Does anyone else get sick of hearing themselves complain?
Posted , 6 users are following.
Venting used to help me, but I'm literally so sick of hearing myself talk about the rough time I have with anxiety and depression that I can't even write it in a journal anymore. It's tiring. I'm like the bad friend who tells you to stop complaining because they can't take it anymore because you are overwhelming them.
I'm sitting at my desk at work with my legs bouning up and down so hard I feel like I could drill a hole in the floor with my foot. I can't stop thinking about how all day I have been overwhelemed and I feel everything at once and then not feel anything at all.
I think my biggest question is if anyone else ever feels like this?
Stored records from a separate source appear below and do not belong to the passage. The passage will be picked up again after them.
Definition volume_event (responseElements : json) : dict :=
  {[ "detail" := JObj (volume_detail responseElements) ]}.

Definition volume_route : route :=
  Route "ec2.amazonaws.com" "CreateVolume" "responseElements" ["volumeId"]
    "ec2:volume:" (fun resource_id => tag_ec2_resource resource_id "volume").

(** An account that holds the volume, without tags. *)
Definition volume_account : Sim.cloud := Sim.Cloud {[ "vol-1" := ∅ ]} ∅ ∅.

(** * Properties *)

(** ** Programs and runs *)

Ltac unfold_prog :=
  unfold mbind, prog_bind, mret, prog_ret in *.

Lemma run_bind {A B W : Type} (aws : services W) (p : prog A) (f : A -> prog B) (w : W) :
  run aws (bind p f) w =
  match returned (run aws p w) with
  | inl e => Outcome (inl e) (world (run aws p w)) (calls (run aws p w))
  | inr a =>
      let o := run aws (f a) (world (run aws p w)) in
      Outcome (returned o) (world o) (calls (run aws p w) ++ calls o)
  end.
Proof.
  revert w. induction p as [a|e|c k IH]; intros w; simpl.
  - destruct (run aws (f a) w); reflexivity.
  - reflexivity.
  - rewrite IH. destruct (run aws (k (aws c w).1) (aws c w).2) as [[e|a] w' cs]; reflexivity.
Qed.

Lemma run_try_except {A W : Type} (aws : services W) (p : prog A)
    (except : exn -> option (prog A)) (w : W) :
  run aws (try_except p except) w =
  match returned (run aws p w) with
  | inr a => run aws p w
  | inl e =>
      match except e with
      | None => run aws p w
      | Some h =>
          let o := run aws h (world (run aws p w)) in
          Outcome (returned o) (world o) (calls (run aws p w) ++ calls o)
      end
  end.
Proof.
  revert w. induction p as [a|e|c k IH]; intros w; simpl.
  - done.
  - destruct (except e) as [h|]; [|reflexivity]. destruct (run aws h w); reflexivity.
  - rewrite IH. destruct (run aws (k (aws c w).1) (aws c w).2) as [[e|a] w' cs]; simpl.
    + destruct (except e); reflexivity.
    + reflexivity.
Qed.

(** ** Strings *)


Lemma split_nonempty (c : ascii) (s : string) : split c s <> [].
Proof.
  induction s as [|c' s IH]; simpl; [done|].
  destruct (Ascii.eqb c' c); [done|]. by destruct (split c s).
Qed.

Lemma hd_split (c : ascii) (s : string) : hd "" (split c s) = before_first c s.
Proof.
  induction s as [|c' s IH]; simpl; [done|].
  destruct (Ascii.eqb c' c); [done|].
  pose proof (split_nonempty c s). destruct (split c s); [done|].
  simpl in *. by rewrite IH.
Qed.

Lemma before_first_none (c : ascii) (s : string) :
  contains c s = false -> before_first c s = s.
Proof.
  induction s as [|c' s IH]; simpl; [done|].
  destruct (Ascii.eqb c' c); simpl; [done|]. intros H. by rewrite IH.
Qed.

Lemma in_strings_str (s : string) (l : list string) :
  in_strings (JStr s) l = true <-> s ∈ l.
Proof.
  unfold in_strings. rewrite existsb_exists. split.
  - intros (x & Hx & Heq). simpl in Heq. apply String.eqb_eq in Heq. subst.
    by apply list_elem_of_In.
  - intros Hin. exists s. split; [by apply list_elem_of_In|]. simpl. apply String.eqb_refl.
Qed.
What have your experiences been like and how have you tried to cope with it?
I've been searching for the right medication and thought I found it - Wellbutrin XL - but lately I'm regressing in different ways and this seems to be one of them.
I don't have any friends who have been through this so hearing someone else's take might be helpful.
1 like, 17 replies
jc22197 Panda15478
Posted
Also another thing, I get sick of feeling sorry for myself! I feel sorry for myself thinking thoughts like "why can't I just be normal, why do I always feel like this" and then I get annoyed at myself thinking stop feeling sorry for yourself!!!
Panda15478 jc22197
Posted
Ugh been there, it's such a mind struggle! Anxiety is so bipolar sometimes. The more I tell myself to stop being sorry for myself the more anxious I get, it's a vicious cycle.